Mom sniffed. So much for Marsh’s opinion. “Abby has always been the most cooperative of people. She’s never caused me trouble before.” She stressed the
before
.

Abby shook her head. The clear implication was that if she was causing trouble now, it was all Marsh’s fault.

“I think she moved here with the idea of being her own woman, didn’t she?” Marsh asked politely. “Doing spontaneous things might well be part of her new game plan, sort of like Celia Fiennes.”

Abby blinked. He was dropping names now too? And Celia, no less. Abby had always liked her, though even thinking about her thirteen thousand miles on horseback, rating travel opportunities in Renaissance England, tended to make her bottom sore.

“Who?” Mom asked as she walked farther onto the porch. Abby’s heart tripped, and she tried to squeeze closer to the wall.

Marsh took a step forward, his right foot kicking out as he moved, sending Abby’s gauze skirt flying into her face even as his bare foot connected with her shin. Abby grabbed the skirt, realizing with horror that it had draped itself out onto the floor when she hid. What a nit she was! Had Mom seen the material puddled there?

In her distress she lost part of the conversation. When she picked up the thread again, she realized Marsh was defending her.

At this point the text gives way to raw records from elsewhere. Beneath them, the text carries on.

Lemma evdrp_bytes_space mbx k :
  mbx_ok mbx -> 0 <= k <= avbs mbx -> evdrp_bytes mbx true k = ztake k (mbx_bytes mbx).
Proof.
  intros [Hlen Hs Hf Ha Hfr Hsum _] Hk. unfold evdrp_bytes, mbx_bytes. cbn zeta.
  rewrite <- cwin_ztake by lia.
  set (k1 := Z.min k (size mbx - fbyte mbx)).
  replace k with (k1 + (k - k1)) at 2 by lia.
  rewrite cwin_split by lia. f_equal; [by rewrite cwin_memread by lia|].
  destruct (decide (k - k1 = 0)) as [->|Hne].
  - unfold memread. rewrite ztake_nonpos by lia. done.
  - assert (MOD_SIZE (zlen (bufadr mbx)) (fbyte mbx + k1) = 0) as ->
      by (unfold MOD_SIZE; zcase; lia).
    rewrite cwin_memread by lia. done.
Qed.

(** ** The overwriting send *)

Lemma mbxovrwr_drop_spec n mbx msg_size :
  mbx_ok mbx -> 0 <= msg_size <= size mbx -> (Z.to_nat (msg_size - frbs mbx) < n)%nat ->
  let d := Z.max 0 (msg_size - frbs mbx) in
  let mbx' := mbxovrwr_drop n mbx msg_size in
  mbx_ok mbx' /\ size mbx' = size mbx /\ frbs mbx' = frbs mbx + d /\
  mbx_bytes mbx' = zdrop d (mbx_bytes mbx).
Proof.
  revert mbx. induction n as [|n IH]; intros mbx Hok Hm Hn d; [lia|].
  cbn [mbxovrwr_drop]. destruct (0 <? msg_size - frbs mbx) eqn:E; zbool.
  - pose proof Hok as [_ _ _ Ha Hfr Hsum _].
    pose proof (mbxget_turn_spec mbx (msg_size - frbs mbx) Hok ltac:(lia) ltac:(lia)) as Ht.
    unfold mbxget_turn in Ht.
    set (mbx1 := {| size := _ |}) in *. set (k := clamp _ _ _) in *.
    destruct Ht as (Hk1 & Hk2 & Hok1 & Hs1 & Ha1 & _ & Hb1).
    assert (frbs mbx1 = frbs mbx + k) as Hf1 by done.
    destruct (IH mbx1 Hok1 ltac:(lia) ltac:(lia)) as (Hok2 & Hs2 & Hf2 & Hb2).
    split_and!; [done|congruence|lia|].
    rewrite Hb2, Hb1, zdrop_zdrop by lia. f_equal. lia.
  - assert (d = 0) as -> by lia.
    rewrite zdrop_nonpos, Z.add_0_r by lia. split_and!; done.
Qed.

“Celia began her travels in Olde England as a lark. She was spontaneous, like Abby longs to be. Don’t you worry about her, Mrs. MacDonald. She’ll show when she’s ready. In the meantime, I suggest you eat now rather than wait. It’d serve her right if she missed your wonderful cooking while it’s fresh.”

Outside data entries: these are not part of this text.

(* ===== verification/Resume.v ===== *)
(** * Calls that may give up the processor.

    A service of the scheduler runs under the global lock, and may call
    [rt_schedule()] in the middle: other tasks run, and the call goes on when
    the scheduler picks its task again.  [res S A] is the behaviour of such a
    call on a state of type [S]: it is finished with a result, or it has
    stopped and holds the rest of its body, or it has dereferenced a null
    pointer.  [wp] is the total correctness of a call against a guarantee (what
    the call does to the state whenever it stops) and a rely (what the others
    may do before it goes on). *)

From S2P Require Import Prelude.

(** Why a call stops: [rt_schedule()] switches to another task; the code opens
    the global lock for a moment; the timer handler runs at this point; or
    the task goes to sleep in Linux' [schedule()]. *)
Inductive point := Resched | Unlocked | TimerNow | LinuxSleep.

Inductive res (S A : Type) : Type :=
| Done (a : A) (s : S)
| Stop (p : point) (s : S) (k : S -> res S A)
| Fault (s : S)
| NoFuel (s : S).
Arguments Done {S A} a s.
Arguments Stop {S A} p s k.
Arguments Fault {S A} s.
Arguments NoFuel {S A} s.

Section resume.
Context {S : Type}.
Implicit Types (s : S).

(** ** Sequencing *)

Fixpoint rbind {A B} (r : res S A) (f : A -> S -> res S B) : res S B :=
  match r with
  | Done a s => f a s
  | Stop p s k => Stop p s (fun s' => rbind (k s') f)
  | Fault s => Fault s
  | NoFuel s => NoFuel s
  end.

Definition stop (p : point) (s : S) : res S unit := Stop p s (fun s' => Done tt s').

(** ** Equality of behaviours

    Two calls behave the same when they stop at the same points in the same
    states and go on the same way from every state. *)
Fixpoint req {A} (r r' : res S A) : Prop :=
  match r, r' with
  | Done a s, Done a' s' => a = a' /\ s = s'
  | Stop p s k, Stop p' s' k' => p = p' /\ s = s' /\ forall t, req (k t) (k' t)
  | Fault s, Fault s' => s = s'
  | NoFuel s, NoFuel s' => s = s'
  | _, _ => False
  end.

Lemma req_refl {A} (r : res S A) : req r r.
Proof. induction r; simpl; auto. Qed.

Lemma req_sym {A} (r r' : res S A) : req r r' -> req r' r.
Proof.
  revert r'. induction r as [|p s k IH| |]; intros [] Hr; simpl in *; try done.
  - by destruct Hr as [-> ->].
  - destruct Hr as (-> & -> & Hr). auto.
Qed.

Lemma req_trans {A} (r r' r'' : res S A) : req r r' -> req r' r'' -> req r r''.
Proof.
  revert r' r''. induction r as [|? ? k IH| |]; intros [] [] H1 H2; simpl in *; try done.
  - by destruct H1 as [-> ->].
  - destruct H1 as (-> & -> & H1), H2 as (-> & -> & H2). eauto.
  - by subst.
  - by subst.
Qed.

#[global] Instance req_equivalence A : Equivalence (@req A).
Proof. split; [exact req_refl | exact req_sym | exact req_trans]. Qed.

#[global] Instance rbind_proper A B :
  Proper (req ==> pointwise_relation A (pointwise_relation S req) ==> req) (@rbind A B).
Proof.
  intros r r' Hr f f' Hf. revert r' Hr.
  induction r as [|? ? k IH| |]; intros [] Hr; simpl in *; try done; try by subst.
  - destruct Hr as [-> ->]. apply Hf.
  - destruct Hr as (-> & -> & Hr). auto.
Qed.

Lemma rbind_assoc {A B C} (r : res S A) (f : A -> S -> res S B) (g : B -> S -> res S C) :
  req (rbind (rbind r f) g) (rbind r (fun a s => rbind (f a s) g)).
Proof. induction r; simpl; auto. apply req_refl. Qed.

Lemma rbind_done {A} (r : res S A) : req (rbind r Done) r.
Proof. induction r; simpl; auto. Qed.

(** ** Total correctness between a guarantee and a rely *)

Section wp.
Context (G : S -> Prop) (R : S -> S -> Prop).

(** The call faults nowhere and runs out of no fuel; each state it stops in
    satisfies [G]; and whatever the others do within [R], it ends in [Q]. *)
Fixpoint wp {A} (r : res S A) (Q : A -> S -> Prop) : Prop :=
  match r with
  | Done a s => Q a s
  | Stop _ s k => G s /\ forall s', R s s' -> wp (k s') Q
  | Fault _ => False
  | NoFuel _ => False
  end.

Lemma wp_mono {A} (r : res S A) (Q Q' : A -> S -> Prop) :
  wp r Q -> (forall a s, Q a s -> Q' a s) -> wp r Q'.
Proof.
  intros H HQ. induction r as [|? ? k IH| |]; simpl in *; auto.
  destruct H as [? H]. split; auto.
Qed.

Lemma wp_rbind {A B} (r : res S A) (f : A -> S -> res S B) Q :
  wp (rbind r f) Q <-> wp r (fun a s => wp (f a s) Q).
Proof.
  induction r as [|? ? k IH| |]; simpl; try done.
  split; intros [? H]; (split; [done|]); intros s' Hs'; apply IH, H, Hs'.
Qed.

Lemma wp_stop p s (Q : unit -> S -> Prop) :
  wp (stop p s) Q <-> G s /\ forall s', R s s' -> Q tt s'.
Proof. done. Qed.

#[global] Instance wp_proper A :
  Proper (req ==> pointwise_relation A (pointwise_relation S iff) ==> iff) (@wp A).
Proof.
  intros r r' Hr Q Q' HQ. revert r' Hr.
  induction r as [|? ? k IH| |]; intros [] Hr; simpl in *; try done; try by subst.
  - destruct Hr as [-> ->]. apply HQ.
  - destruct Hr as (-> & -> & Hr).
    split; intros [? H]; (split; [done|]); intros s' Hs'; eapply IH; eauto.
Qed.
End wp.

(** A weaker guarantee and a stronger rely keep a correctness. *)
Lemma wp_weaken (G G' : S -> Prop) (R R' : S -> S -> Prop) {A} (r : res S A) Q :
  (forall s, G s -> G' s) -> (forall s s', R' s s' -> R s s') ->
  wp G R r Q -> wp G' R' r Q.
Proof.
  intros HG HR. induction r as [|? ? k IH| |]; simpl; auto.
  intros [? H]. split; auto.
Qed.

(** ** Running a call in a known environment

    [run n env r] lets the environment act [env] at every stop. *)
Fixpoint run (n : nat) {A} (env : nat -> S -> S) (r : res S A) : option (A * S) :=
  match r with
  | Done a s => Some (a, s)
  | Stop _ s k => match n with
                  | O => None
                  | Datatypes.S n' => run n' env (k (env n' s))
                  end
  | _ => None
  end.

(** A correct call that returns in some allowed environment returns as [Q] says. *)
Lemma wp_run G R {A} (r : res S A) Q n env :
  wp G R r Q -> (forall i s, R s (env i s)) ->
  match run n env r with Some (a, s) => Q a s | None => True end.
Proof.
  intros H Henv. revert r H. induction n as [|n IH]; intros [] H; simpl in *; auto.
  apply IH, H, Henv.
Qed.

End resume.

(** ** A call on a part of the state

    [get] and [put] are the part and its update; while the call has stopped anything may
    change. *)
Section within.
Context {S T : Type} (get : T -> S) (put : S -> T -> T).
Fixpoint within {A} (r : res S A) (t : T) : res T A :=
  match r with
  | Done a s => Done a (put s t)
  | Stop p s k => Stop p (put s t) (fun t' => within (k (get t')) t')
  | Fault s => Fault (put s t)
  | NoFuel s => NoFuel (put s t)
  end.

(** What is correct of the call is correct of the call on the part. *)
Lemma wp_within G R {A} (r : res S A) Q t :
  wp G R r Q -> (forall s t, get (put s t) = s) ->
  wp (fun t => G (get t)) (fun t t' => R (get t) (get t')) (within r t) (fun a t => Q a (get t)).
Proof.
  intros H Hgp. revert t. induction r as [a s|p s k IH|s|s]; intros t; cbn in *; try done.
  - by rewrite Hgp.
  - destruct H as [HG H]. rewrite Hgp. split; [done|]. intros t' Ht'. apply IH, H, Ht'.
Qed.

(** A call on the part is made of calls on the part. *)
Lemma within_put {A} (r : res S A) s t :
  (forall s s' t, put s (put s' t) = put s t) -> within r (put s t) = within r t.
Proof. intros Hpp. destruct r; cbn; by rewrite Hpp. Qed.

Lemma wp_within_bind G R {A B} (r : res S A) (f : A -> S -> res S B) Q t :
  (forall s t, get (put s t) = s) -> (forall s s' t, put s (put s' t) = put s t) ->
  wp G R (within r t) (fun a t => wp G R (within (f a (get t)) t) Q) ->
  wp G R (within (rbind r f) t) Q.
Proof.
  intros Hgp Hpp. revert t. induction r as [a s|p s k IH|s|s]; intros t; cbn; try done.
  - by rewrite Hgp, within_put.
  - intros [HG H]. split; [done|]. intros t' Ht'. by apply IH, H.
Qed.
End within.

Notation "'let*' ( a , s ) := e 'in' k" := (rbind e (fun a s => k))
  (at level 10, a name, s name, e at level 200, k at level 200) : rtai_scope.
Notation "'sched*' s := e 'in' k" := (rbind e (fun _ s => k))
  (at level 10, s name, e at level 200, k at level 200) : rtai_scope.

“You don’t understand.” Mom’s voice was strained. “I worry about her.”

“Why? She’s an adult.”

Mom sniffed, unhappy with Marsh’s challenge. “You don’t understand what it’s like to be a mother and see your only child almost die.”

“True enough,” Marsh agreed. “But that was three years ago. She’s fine now.”

“It’s like yesterday,” Mom said. “And she’s not fine.”

Abby sighed. That was the trouble. Mom did think it was yesterday, and she did still see her as unwell.

“Um,” Marsh said. “I hope you don’t mind too much, but I must disagree with you. I think she’s quite well. In fact, I think she’s very strong, stronger than many.”

Abby’s heart warmed. To have someone believe in her as she was, especially with her cowering here like a quivering rabbit hiding from a marauding fox, was so wonderful!

Mom didn’t quite harrumph, but she came close. Abby didn’t move as she listened to the tap-tap-tap of Mom’s steps as she stalked away. She must have been miffed because she stomped up the steps in what was for her a fit of temper. Abby followed her footsteps overhead and heard the swish of the sliding door opening and closing. Then silence from above.

Silence on this porch too.

Abby sighed, then sighed again. Her mother was upset, and Marsh must think she was an idiot, all scrunched up behind the bin, even if he did stand up for her so eloquently.